§ Stored data entries:
(* ===== verification/RegionalRelay.v ===== *)
(** * A regional relay

    transport/relay_bridge.hpp and .cpp, and what [QuicRelayServer::Impl] of transport/quic.cpp does when it has an upstream
    authority: every connection of a client gets a bridge, a TLS connection to the authority, and frames are copied both ways; the
    authority is probed, and without it there are no bridges.  A connection and a bridge are named by the order of their
    arrival.  The probe's answer, clocks, and whether a buffer is taken are arguments.  The handshake objects of a regional relay are
    never used and left out. *)
From S2P Require Import Limits ForwardingQuota QuicSend Handshake Directory RelayHealth RelayPool.
From S2P Require Import Prelude Codec StreamDecoder Crypto PacketCipher RelayServer.

(** ** State *)

(** [RelayBridge], with the connection its delivery is for. *)
Record UpBridge := mk_up {
  u_front : nat; u_stopping : bool; u_authenticated : bool; u_finished : bool; u_queued : list (Frame * Ticket); u_budget : BudgetState;
  u_channel : option Sends; u_deadline : Z }.
(** A connection: [TcpContext], or [ConnectionContext] with its stream and its [RegionalTarget]. *)
Record Front := mk_front {
  f_tcp : bool; f_bridge : option nat; f_rate : ControlRateLimit; f_datagram : Z; f_sends : Sends; f_decoder : StreamDecoder; f_started : bool;
  f_stream : bool; f_rejected : bool; f_admission : Ticket }.
Record Regional := mk_regional {
  g_fronts : gmap nat Front; g_next : nat; g_bridges : list UpBridge; g_live : list nat; g_admissions : BudgetState;
  g_health_rate : ControlRateLimit; g_running : bool; g_stopping : bool; g_verified : bool; g_ready : bool; g_rtt : Z;
  g_forwarded : Z; g_forwarded_bytes : Z; g_dropped : Z }.

Definition put_g_fronts x g := mk_regional x (g_next g) (g_bridges g) (g_live g) (g_admissions g) (g_health_rate g) (g_running g) (g_stopping g) (g_verified g) (g_ready g) (g_rtt g) (g_forwarded g) (g_forwarded_bytes g) (g_dropped g).
Definition put_g_next x g := mk_regional (g_fronts g) x (g_bridges g) (g_live g) (g_admissions g) (g_health_rate g) (g_running g) (g_stopping g) (g_verified g) (g_ready g) (g_rtt g) (g_forwarded g) (g_forwarded_bytes g) (g_dropped g).
Definition put_g_bridges x g := mk_regional (g_fronts g) (g_next g) x (g_live g) (g_admissions g) (g_health_rate g) (g_running g) (g_stopping g) (g_verified g) (g_ready g) (g_rtt g) (g_forwarded g) (g_forwarded_bytes g) (g_dropped g).
Definition put_g_live x g := mk_regional (g_fronts g) (g_next g) (g_bridges g) x (g_admissions g) (g_health_rate g) (g_running g) (g_stopping g) (g_verified g) (g_ready g) (g_rtt g) (g_forwarded g) (g_forwarded_bytes g) (g_dropped g).
Definition put_g_admissions x g := mk_regional (g_fronts g) (g_next g) (g_bridges g) (g_live g) x (g_health_rate g) (g_running g) (g_stopping g) (g_verified g) (g_ready g) (g_rtt g) (g_forwarded g) (g_forwarded_bytes g) (g_dropped g).
Definition put_g_health_rate x g := mk_regional (g_fronts g) (g_next g) (g_bridges g) (g_live g) (g_admissions g) x (g_running g) (g_stopping g) (g_verified g) (g_ready g) (g_rtt g) (g_forwarded g) (g_forwarded_bytes g) (g_dropped g).
Definition put_g_running x y g := mk_regional (g_fronts g) (g_next g) (g_bridges g) (g_live g) (g_admissions g) (g_health_rate g) x y (g_verified g) (g_ready g) (g_rtt g) (g_forwarded g) (g_forwarded_bytes g) (g_dropped g).
Definition put_g_authority x y z g := mk_regional (g_fronts g) (g_next g) (g_bridges g) (g_live g) (g_admissions g) (g_health_rate g) (g_running g) (g_stopping g) x y z (g_forwarded g) (g_forwarded_bytes g) (g_dropped g).
Definition put_g_counters x y z g := mk_regional (g_fronts g) (g_next g) (g_bridges g) (g_live g) (g_admissions g) (g_health_rate g) (g_running g) (g_stopping g) (g_verified g) (g_ready g) (g_rtt g) x y z.

Definition put_f_bridge x k := mk_front (f_tcp k) x (f_rate k) (f_datagram k) (f_sends k) (f_decoder k) (f_started k) (f_stream k) (f_rejected k) (f_admission k).
Definition put_f_rate x k := mk_front (f_tcp k) (f_bridge k) x (f_datagram k) (f_sends k) (f_decoder k) (f_started k) (f_stream k) (f_rejected k) (f_admission k).
Definition put_f_datagram x k := mk_front (f_tcp k) (f_bridge k) (f_rate k) x (f_sends k) (f_decoder k) (f_started k) (f_stream k) (f_rejected k) (f_admission k).
Definition put_f_sends x k := mk_front (f_tcp k) (f_bridge k) (f_rate k) (f_datagram k) x (f_decoder k) (f_started k) (f_stream k) (f_rejected k) (f_admission k).
Definition put_f_decoder x k := mk_front (f_tcp k) (f_bridge k) (f_rate k) (f_datagram k) (f_sends k) x (f_started k) (f_stream k) (f_rejected k) (f_admission k).
Definition put_f_stream x y k := mk_front (f_tcp k) (f_bridge k) (f_rate k) (f_datagram k) (f_sends k) (f_decoder k) x y (f_rejected k) (f_admission k).
Definition put_f_rejected x k := mk_front (f_tcp k) (f_bridge k) (f_rate k) (f_datagram k) (f_sends k) (f_decoder k) (f_started k) (f_stream k) x (f_admission k).

(** What happens: a frame taken by a bridge, sent upstream, received from upstream, delivered to a client (as a datagram or
    not), an answer of the relay itself, and a connection that is shut down. *)
Inductive regional_output :=
| go_in (b : nat) (f : Frame) | go_up (b : nat) (f : Frame) | go_from (b : nat) (f : Frame) | go_down (c : nat) (f : Frame) (datagram : bool)
| go_reply (c : nat) (f : Frame) | go_close (c : nat).

(** ** Calls *)

Definition G (A : Type) : Type := Regional -> result A * Regional * list regional_output.
Definition gret {A} (a : A) : G A := fun g => (Ok a, g, []).
Definition gpure {A} (r : result A) : G A := fun g => (r, g, []).
Definition gbind {A B} (m : G A) (k : A -> G B) : G B := fun g =>
  match m g with
  | (Ok a, g, l) => match k a g with (r, g, l') => (r, g, l ++ l') end
  | (Throw e, g, l) => (Throw e, g, l)
  end.
Local Notation "'let!' x := m 'in' k" := (gbind m (fun x => k))
  (at level 10, x name, m at level 100, k at level 200, format "'[v' 'let!'  x  :=  m  'in' '/' k ']'").
Local Notation "m ;; k" := (gbind m (fun _ => k)) (at level 100, right associativity).
Definition gget : G Regional := fun g => (Ok g, g, []).
Definition gput (f : Regional -> Regional) : G unit := fun g => (Ok tt, f g, []).
Definition gemit (x : regional_output) : G unit := fun g => (Ok tt, g, [x]).
Definition gcheck (b : bool) : G unit := if b then gret tt else gpure (Throw runtime_error).
Fixpoint gfor {A} (l : list A) (f : A -> G unit) : G unit := match l with [] => gret tt | x :: l => f x ;; gfor l f end.
Definition gfront (c : nat) : G Front := fun g => (match g_fronts g !! c with Some k => Ok k | None => Throw logic_error end, g, []).
Definition on_front (c : nat) (f : Front -> Front) : G unit := gput (fun g => put_g_fronts (alter f c (g_fronts g)) g).
Definition gbridge (b : nat) : G UpBridge := fun g => (match g_bridges g !! b with Some u => Ok u | None => Throw logic_error end, g, []).
Definition set_bridge (b : nat) (f : UpBridge -> UpBridge) (g : Regional) : Regional :=
  match g_bridges g !! b with Some u => put_g_bridges (<[b := f u]> (g_bridges g)) g | None => g end.
Definition on_bridge (b : nat) (f : UpBridge -> UpBridge) : G unit := gput (set_bridge b f).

§ Task objective: Within the entries above, find the string "client" and return each line that holds it.

§ Output:
    authority: every connection of a client gets a bridge, a TLS connection to the authority, and frames are copied both ways; the
(** What happens: a frame taken by a bridge, sent upstream, received from upstream, delivered to a client (as a datagram or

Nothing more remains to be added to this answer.